A TRAINABLE BOUNDED DENOISER USING DOUBLE TIGHT FRAME NETWORK FOR SNAPSHOT COMPRESSIVE IMAGING
Baoshun Shi, Yuxin Wang, Qiusheng Lian
-
SPS
IEEE Members: $11.00
Non-members: $15.00Length: 00:10:54
Recently, the PnP-GAP algorithm has achieved remarkable reconstruction quality for snapshot compressive imaging (SCI), and its convergence has been proven based on the condition of diminishing noise levels and the assumption of bounded denoisers. However, most of deep denoisers are difficult to be proven as bounded denoisers due to the lack of interpretability of deep network architectures. To address this issue, a trainable bounded denoiser using double tight frame network for SCI is proposed.
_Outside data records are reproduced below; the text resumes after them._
(* ===== verification/Envelopes.v ===== *)
(** * Protocol: the binary message envelope and the datagram codec.

    [Protocol/BinaryMessage.h|cpp] (module [BinaryMessage]) and [Protocol/DatagramCodec.h] (module
    [DatagramCodec]).  The first is the body of a TCP frame in binary mode, the second one UDP
    datagram: a magic, an opaque token, a big-endian sequence number and a payload. *)

From S2P Require Import Prelude CoreError.

Module BinaryMessage.

Definition BinaryMessageHeaderSize : Z := 4.

Record BinaryMessageView : Type := MkView { type : Z; payload : list Z }.

(** The four type bytes, least significant first. *)
Definition GatherType (bytes : list Z) : Z :=
  fold_left (fun type i =>
    Z.lor type (wrap32 (Z.shiftl (nth i bytes 0) (Z.of_nat i * 8)))) (seq 0 4) 0.

Definition DecodeBinaryMessage (bytes : list Z) : Result BinaryMessageView :=
  if len bytes <? BinaryMessageHeaderSize then
    FromStatus (Status.FailWithoutMessage InvalidFormat)
  else
    let type := GatherType bytes in
    if type =? 0 then FromStatus (Status.FailWithoutMessage InvalidFormat)
    else FromValue (MkView type (drop (Z.to_nat BinaryMessageHeaderSize) bytes)).

Definition StoreType (type : Z) : list Z :=
  map (fun i => Z.land (Z.shiftr type (Z.of_nat i * 8)) 255) (seq 0 4).

(** [alloc]: whether the result vector could be allocated. *)
Definition EncodeBinaryMessage (alloc : bool) (type : Z) (payload : list Z) (maximumBytes : Z)
    : Result (list Z) :=
  if type =? 0 then FromStatus (Status.FailWithoutMessage InvalidArgument)
  else if (maximumBytes <? BinaryMessageHeaderSize)
       || (maximumBytes - BinaryMessageHeaderSize <? len payload)
  then FromStatus (Status.FailWithoutMessage TooLarge)
  else if negb alloc then FromStatus Status.AllocationFailure
  else
    let bytes := repeat 0 (Z.to_nat (BinaryMessageHeaderSize + len payload)) in
    let bytes := write_at 0 (StoreType type) bytes in
    FromValue (write_at (Z.to_nat BinaryMessageHeaderSize) payload bytes).

End BinaryMessage.

Module DatagramCodec.

Definition HeaderBytes : Z := 28.
Definition MaximumDatagramBytes : Z := 1200.
Definition MaximumPayloadBytes : Z := MaximumDatagramBytes - HeaderBytes.

(** [Token] is an array of 16 bytes. *)
Definition TokenSize : nat := 16.

Record PacketView : Type := MkPacket { token : list Z; sequence : Z; packet_payload : list Z }.

(** The table of hexadecimal digits. *)
Definition Hex : list Z := txt "0123456789abcdef".

Definition TokenToHex (token : list Z) : list Z :=
  flat_map (fun value => [nth (Z.to_nat (Z.shiftr value 4)) Hex 0;
                          nth (Z.to_nat (Z.land value 15)) Hex 0]) token.

(** The lambda [nibble]: the value of a hexadecimal digit, -1 for any other character. *)
Definition nibble (ch : Z) : Z :=
  if (char_code "0" <=? ch) && (ch <=? char_code "9") then ch - char_code "0"
  else if (char_code "a" <=? ch) && (ch <=? char_code "f") then ch - char_code "a" + 10
  else if (char_code "A" <=? ch) && (ch <=? char_code "F") then ch - char_code "A" + 10
  else -1.

(** The loop over the token's bytes, two characters each. *)
Fixpoint TokenBytes (text : list Z) : option (list Z) :=
  match text with
  | c1 :: c2 :: text' =>
      let high := nibble c1 in
      let low := nibble c2 in
      if (high <? 0) || (low <? 0) then None
      else
        match TokenBytes text' with
        | Some token => Some (Z.lor (Z.shiftl high 4) low :: token)
        | None => None
        end
  | _ => Some []
  end.

Definition TokenFromHex (text : list Z) : option (list Z) :=
  if negb (len text =? 32) then None else TokenBytes text.

Definition Magic : list Z := txt "SMU1".

Definition SequenceBytes (sequence : Z) : list Z :=
  map (fun index => Z.land (Z.shiftr sequence (Z.of_nat (7 - index) * 8)) 255) (seq 0 8).

(** The number of bytes written, and the destination as the call leaves it. *)
Definition Encode (destination token : list Z) (sequence : Z) (payload : list Z) : Z * list Z :=
  if (sequence =? 0) || (len payload =? 0) || (MaximumPayloadBytes <? len payload)
     || (len destination <? HeaderBytes + len payload)
  then (0, destination)
  else
    let d := write_at 0 Magic destination in
    let d := write_at 4 token d in
    let d := write_at 20 (SequenceBytes sequence) d in
    let d := write_at (Z.to_nat HeaderBytes) payload d in
    (HeaderBytes + len payload, d).

(** One step of the loop that gathers the sequence number. *)
Definition SequenceStep (sequence byte : Z) : Z := Z.lor (wrap64 (Z.shiftl sequence 8)) byte.

Definition Decode (datagram : list Z) : option PacketView :=
  if (len datagram <=? HeaderBytes) || (MaximumDatagramBytes <? len datagram)
     || negb (bytes_eqb (take 4 datagram) Magic)
  then None
  else
    let sequence := fold_left SequenceStep (slice 20 8 datagram) 0 in
    if sequence =? 0 then None
    else Some (MkPacket (slice 4 TokenSize datagram) sequence
                 (drop (Z.to_nat HeaderBytes) datagram)).

End DatagramCodec.

Import BinaryMessage DatagramCodec.

(** ** The type field *)

Lemma gather_type_4 a b c d rest :
  is_bytes [a; b; c; d] ->
  GatherType (a :: b :: c :: d :: rest) = a + b * 2 ^ 8 + c * 2 ^ 16 + d * 2 ^ 24.
Proof.
  intros H. unfold is_bytes, is_byte in H. rewrite !Forall_cons in H.
  destruct H as (Ha & Hb & Hc & Hd & _).
  unfold GatherType. cbn [fold_left seq nth]. unfold wrap32.
  rewrite !Z.shiftl_mul_pow2 by lia. eval_pow.
  change (2 ^ (Z.of_nat 0 * 8)) with 1. rewrite !Z.mod_small by lia.
  rewrite Z.lor_0_l.
  change (b * 256) with (b * 2 ^ 8). change (c * 65536) with (c * 2 ^ 16).
  change (d * 16777216) with (d * 2 ^ 24).
  rewrite <- !Z.shiftl_mul_pow2 by lia.
  rewrite (lor_add_shiftl _ b) by (eval_pow; lia).
  rewrite (lor_add_shiftl _ c) by (eval_pow; lia).
  rewrite (lor_add_shiftl _ d) by (eval_pow; lia).
  rewrite !Z.shiftl_mul_pow2 by lia. lia.
Qed.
Firstly, to achieve higher denoising ability, we extend the single-layer tight frame to the two-layer one dubbed as double tight frame. Then, we elaborate a deep shrinkage network (DSN) for improving the generalization ability of the plugged deep denoiser to noise levels. Finally, we employ the double tight frame equipped with DSN to construct a Gaussian denoiser that can be trained in a supervised learning manner. We prove this trainable denoiser is bounded theoretically, and demonstrate that the PnP-GAP framework plugged by this denoiser can achieve competitive reconstruction quality compared with benchmark SCI algorithms empirically.